LDPE/Bismuth Oxide Nanocomposite: Preparation, Characterization and Application in X-ray Shielding

Recently developed polymer-based composites could prove useful in many applications such as in radiation shielding. In this work, the potential of a bismuth oxide (Bi2O3) nanofiller based on an LDPE polymer was developed as lead-free X-ray radiation shielding offering the benefits of lightness, low-cost and non-toxic compared to pure lead. Three different LDPE-based composites were prepared with varying weight percentages of Bi2O3: 5%, 10% and 15%. The characterizations were extended to include structural properties, physical features, mechanical and thermal properties, and radiation shielding efficiency for the prepared nanocomposites.
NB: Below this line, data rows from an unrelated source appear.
Definition verifyContentMatchesName (s : string) (data : list byte) : outcome bool :=
  if negb (Nat.eqb (String.length s) 64) then Err (ErrMsg "invalid length for ID: %q") else
  try b <- wrap_err "invalid ID" (hex_decode s);
  Ok (ID_Equal (copy_id b) (Hash data)).

(** [LoadAll]: the state of the callback is the buffer and the retry flag. *)
Definition LoadAll (be : B) (h : Handle) : outcome (list byte) :=
  let '((buf, _), r) := Load be h 0 0 (fun '(_, retriedInvalidData) buf =>
    if negb retriedInvalidData && negb (h_Type h =? ConfigFile) then
      match verifyContentMatchesName (h_Name h) buf with
      | Ok false => ((buf, true), Err (ErrMsg "loadAll(%v): invalid data returned"))
      | Panic p => ((buf, retriedInvalidData), Panic p)
      | _ => ((buf, retriedInvalidData), Ok tt)
      end
    else ((buf, retriedInvalidData), Ok tt)) ([], false) in
  match r with Ok _ => Ok buf | Err e => Err e | Panic p => Panic p end.

(** [DefaultDelete]: a failed [List] or [Remove] ends it, without an error. *)
Definition remove_files (be : B) (t : FileType) (fis : list FileInfo) : B * outcome unit :=
  fold_left (fun st fi =>
    let '(be, r) := st in
    match r with Ok _ => be_Remove be (mkHandle t false (fi_Name fi)) | _ => (be, r) end) fis (be, Ok tt).

Fixpoint delete_types (be : B) (ts : list FileType) : B * option (outcome unit) :=
  match ts with
  | [] => (be, None)
  | t :: ts =>
      match be_List be t with
      | Ok fis =>
          match remove_files be t fis with
          | (be, Ok _) => delete_types be ts
          | (be, Err _) => (be, Some (Ok tt))
          | (be, Panic p) => (be, Some (Panic p))
          end
      | Err _ => (be, Some (Ok tt))
      | Panic p => (be, Some (Panic p))
      end
  end.

Definition alltypes : list FileType := [PackFile; KeyFile; LockFile; SnapshotFile; IndexFile].

Definition DefaultDelete (be : B) : B * outcome unit :=
  match delete_types be alltypes with
  | (be, Some r) => (be, r)
  | (be, None) =>
      let '(be, r) := be_Remove be (mkHandle ConfigFile false "") in
      match r with
      | Err e => (be, if be_IsNotExist e then Ok tt else Err e)
      | _ => (be, r)
      end
  end.
End Helpers.

(** * The in-memory backend

    The hash that the reader of [Save] carries is the one the backend computes
    for the content. *)

Abbreviation MemoryBackend := (gmap Handle (list byte)).
Definition mem_New : MemoryBackend := ∅.

Definition errNotFound : error := ErrMsg "not found".

Fixpoint error_Is (e target : error) : bool :=
  bool_decide (e = target) || match e with ErrWrap e _ => error_Is e target | ErrMsg _ => false end.

Definition mem_IsNotExist (e : error) : bool := error_Is e errNotFound.

Definition mem_Save (be : MemoryBackend) (h : Handle) (data : list byte) : MemoryBackend * outcome unit :=
  let h := mkHandle (h_Type h) false (if h_Type h =? ConfigFile then "" else h_Name h) in
  match be !! h with
  | Some _ => (be, Err (ErrMsg "file already exists"))
  | None => (<[h := data]> be, Ok tt)
  end.

Definition mem_openReader (be : MemoryBackend) (h : Handle) (length_ offset : Z) : outcome (list byte) :=
  let h := mkHandle (h_Type h) false (if h_Type h =? ConfigFile then "" else h_Name h) in
  match be !! h with
  | None => Err errNotFound
  | Some buf =>
      if zlen buf <? offset then Err (ErrMsg "offset beyond end of file")
      else if offset <? 0 then Panic "slice bounds out of range"
      else
        let buf := slice_from buf offset in
        Ok (if (0 <? length_) && (length_ <? zlen buf) then slice_to buf length_ else buf)
  end.

(** [Load = util.DefaultLoad]: one attempt. *)
Definition mem_Load (be : MemoryBackend) (h : Handle) (length_ offset : Z) : list (outcome (list byte)) :=
  [mem_openReader be h length_ offset].

Definition mem_Stat (be : MemoryBackend) (h : Handle) : outcome FileInfo :=
  let h := mkHandle (h_Type h) false (if h_Type h =? ConfigFile then "" else h_Name h) in
  match be !! h with None => Err errNotFound | Some e => Ok (mkFileInfo (zlen e) (h_Name h)) end.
The results revealed that the incorporation of the Bi2O3 nanofiller into an LDPE improved the density of the composites. There was also a slight increase in the tensile strength and tensile modulus. In addition, there was a clear improvement in the efficiency of the shield when fillers were added to the LDPE polymer. The LDPE + Bi2O3 (15%) composite needed the lowest thickness to attenuate 50% of the incident X-rays. The LDPE + Bi2O3 (15%) polymer can also block around 80% of X-rays at 47.9 keV. In real practice, a thicker shield of the proposed composite materials, or a higher percentage of the filler could be employed to safely ensure the radiation is blocked.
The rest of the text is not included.